Entries follow. Return each line that contains the word "assert".

___ Provided records ___

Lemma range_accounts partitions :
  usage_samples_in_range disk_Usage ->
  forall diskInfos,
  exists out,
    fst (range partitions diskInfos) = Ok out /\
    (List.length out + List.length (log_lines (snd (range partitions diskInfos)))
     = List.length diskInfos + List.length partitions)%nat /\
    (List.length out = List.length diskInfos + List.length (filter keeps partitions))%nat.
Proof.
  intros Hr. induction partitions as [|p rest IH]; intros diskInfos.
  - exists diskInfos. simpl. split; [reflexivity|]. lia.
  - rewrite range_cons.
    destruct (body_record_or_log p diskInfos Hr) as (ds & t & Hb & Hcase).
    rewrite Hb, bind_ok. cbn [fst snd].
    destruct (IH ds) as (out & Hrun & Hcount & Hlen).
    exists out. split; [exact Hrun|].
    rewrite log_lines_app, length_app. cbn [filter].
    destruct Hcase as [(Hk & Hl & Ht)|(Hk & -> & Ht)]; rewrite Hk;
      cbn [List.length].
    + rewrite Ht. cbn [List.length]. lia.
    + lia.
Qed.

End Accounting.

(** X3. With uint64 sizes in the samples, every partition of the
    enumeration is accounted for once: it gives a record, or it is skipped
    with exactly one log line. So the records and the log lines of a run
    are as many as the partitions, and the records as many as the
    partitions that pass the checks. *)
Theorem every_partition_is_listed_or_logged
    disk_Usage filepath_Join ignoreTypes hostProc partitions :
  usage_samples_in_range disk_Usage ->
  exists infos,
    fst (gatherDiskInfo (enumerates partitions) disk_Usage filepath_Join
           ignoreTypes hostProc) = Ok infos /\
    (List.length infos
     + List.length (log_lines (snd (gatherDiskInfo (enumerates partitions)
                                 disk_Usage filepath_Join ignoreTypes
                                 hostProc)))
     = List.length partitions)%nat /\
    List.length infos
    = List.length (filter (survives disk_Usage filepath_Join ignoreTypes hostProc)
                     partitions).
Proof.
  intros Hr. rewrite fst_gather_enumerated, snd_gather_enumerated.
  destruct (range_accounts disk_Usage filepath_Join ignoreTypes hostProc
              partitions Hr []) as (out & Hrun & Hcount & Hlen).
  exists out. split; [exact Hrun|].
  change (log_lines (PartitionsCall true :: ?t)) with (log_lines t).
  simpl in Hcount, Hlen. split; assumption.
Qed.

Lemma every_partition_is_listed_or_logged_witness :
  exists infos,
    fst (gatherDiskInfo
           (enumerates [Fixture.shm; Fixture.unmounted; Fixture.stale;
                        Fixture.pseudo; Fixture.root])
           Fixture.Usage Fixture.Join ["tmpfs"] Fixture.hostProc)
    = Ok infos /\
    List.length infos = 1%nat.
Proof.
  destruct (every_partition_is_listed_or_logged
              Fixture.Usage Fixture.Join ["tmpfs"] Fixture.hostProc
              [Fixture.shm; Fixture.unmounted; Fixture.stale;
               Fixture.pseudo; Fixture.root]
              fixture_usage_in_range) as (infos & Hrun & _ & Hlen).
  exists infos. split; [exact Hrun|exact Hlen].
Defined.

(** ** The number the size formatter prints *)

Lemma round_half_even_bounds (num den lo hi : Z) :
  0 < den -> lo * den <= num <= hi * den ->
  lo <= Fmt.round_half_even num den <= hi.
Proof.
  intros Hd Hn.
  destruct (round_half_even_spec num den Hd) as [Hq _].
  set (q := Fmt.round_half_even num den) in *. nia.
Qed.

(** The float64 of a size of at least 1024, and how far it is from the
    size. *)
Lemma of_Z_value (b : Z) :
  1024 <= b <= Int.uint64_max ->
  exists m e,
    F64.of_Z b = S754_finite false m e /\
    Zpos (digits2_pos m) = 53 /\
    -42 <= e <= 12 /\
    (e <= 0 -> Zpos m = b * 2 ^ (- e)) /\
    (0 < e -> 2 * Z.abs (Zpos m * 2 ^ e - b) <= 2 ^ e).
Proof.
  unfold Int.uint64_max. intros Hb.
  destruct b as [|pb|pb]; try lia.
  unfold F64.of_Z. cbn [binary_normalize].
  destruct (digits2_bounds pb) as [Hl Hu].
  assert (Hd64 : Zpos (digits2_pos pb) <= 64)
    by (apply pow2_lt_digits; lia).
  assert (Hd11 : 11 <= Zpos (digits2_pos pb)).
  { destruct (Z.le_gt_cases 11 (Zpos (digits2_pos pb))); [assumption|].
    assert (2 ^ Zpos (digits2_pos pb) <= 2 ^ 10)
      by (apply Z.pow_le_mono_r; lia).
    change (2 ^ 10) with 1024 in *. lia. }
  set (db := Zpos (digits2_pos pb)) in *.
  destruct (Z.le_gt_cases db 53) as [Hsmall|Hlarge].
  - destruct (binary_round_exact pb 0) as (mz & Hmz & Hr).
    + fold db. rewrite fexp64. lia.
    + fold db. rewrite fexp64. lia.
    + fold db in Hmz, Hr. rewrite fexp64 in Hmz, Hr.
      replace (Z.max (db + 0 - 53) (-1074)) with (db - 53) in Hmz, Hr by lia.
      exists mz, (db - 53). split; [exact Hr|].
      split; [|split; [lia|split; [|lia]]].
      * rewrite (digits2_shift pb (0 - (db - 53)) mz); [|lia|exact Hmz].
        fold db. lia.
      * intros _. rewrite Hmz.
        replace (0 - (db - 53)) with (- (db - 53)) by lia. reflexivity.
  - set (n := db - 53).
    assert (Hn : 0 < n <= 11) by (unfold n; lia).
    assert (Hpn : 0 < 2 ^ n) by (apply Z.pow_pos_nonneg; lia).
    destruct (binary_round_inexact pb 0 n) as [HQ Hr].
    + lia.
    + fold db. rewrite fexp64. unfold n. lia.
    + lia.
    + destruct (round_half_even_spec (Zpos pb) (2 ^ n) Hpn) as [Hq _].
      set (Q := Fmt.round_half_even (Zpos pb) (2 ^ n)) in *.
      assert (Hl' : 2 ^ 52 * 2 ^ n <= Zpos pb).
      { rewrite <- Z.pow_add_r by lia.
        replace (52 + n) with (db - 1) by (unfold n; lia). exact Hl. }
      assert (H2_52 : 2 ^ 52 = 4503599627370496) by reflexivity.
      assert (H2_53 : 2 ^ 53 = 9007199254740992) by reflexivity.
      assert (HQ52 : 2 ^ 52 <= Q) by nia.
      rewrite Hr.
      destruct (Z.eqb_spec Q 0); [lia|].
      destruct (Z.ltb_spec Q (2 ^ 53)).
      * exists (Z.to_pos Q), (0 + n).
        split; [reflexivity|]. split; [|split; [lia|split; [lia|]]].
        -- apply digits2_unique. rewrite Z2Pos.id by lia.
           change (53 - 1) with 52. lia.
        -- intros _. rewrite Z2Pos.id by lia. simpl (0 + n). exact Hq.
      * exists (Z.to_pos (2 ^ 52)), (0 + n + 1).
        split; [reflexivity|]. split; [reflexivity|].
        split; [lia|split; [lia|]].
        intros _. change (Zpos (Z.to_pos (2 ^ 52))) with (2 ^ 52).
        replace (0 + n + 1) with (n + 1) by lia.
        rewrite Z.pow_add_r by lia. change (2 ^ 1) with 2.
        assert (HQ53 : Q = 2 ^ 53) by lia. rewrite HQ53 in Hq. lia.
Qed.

___

### Answer below
  assert (Hd64 : Zpos (digits2_pos pb) <= 64)
  assert (Hd11 : 11 <= Zpos (digits2_pos pb)).
    assert (2 ^ Zpos (digits2_pos pb) <= 2 ^ 10)
    assert (Hn : 0 < n <= 11) by (unfold n; lia).
    assert (Hpn : 0 < 2 ^ n) by (apply Z.pow_pos_nonneg; lia).
      assert (Hl' : 2 ^ 52 * 2 ^ n <= Zpos pb).
      assert (H2_52 : 2 ^ 52 = 4503599627370496) by reflexivity.
      assert (H2_53 : 2 ^ 53 = 9007199254740992) by reflexivity.
      assert (HQ52 : 2 ^ 52 <= Q) by nia.
        assert (HQ53 : Q = 2 ^ 53) by lia. rewrite HQ53 in Hq. lia.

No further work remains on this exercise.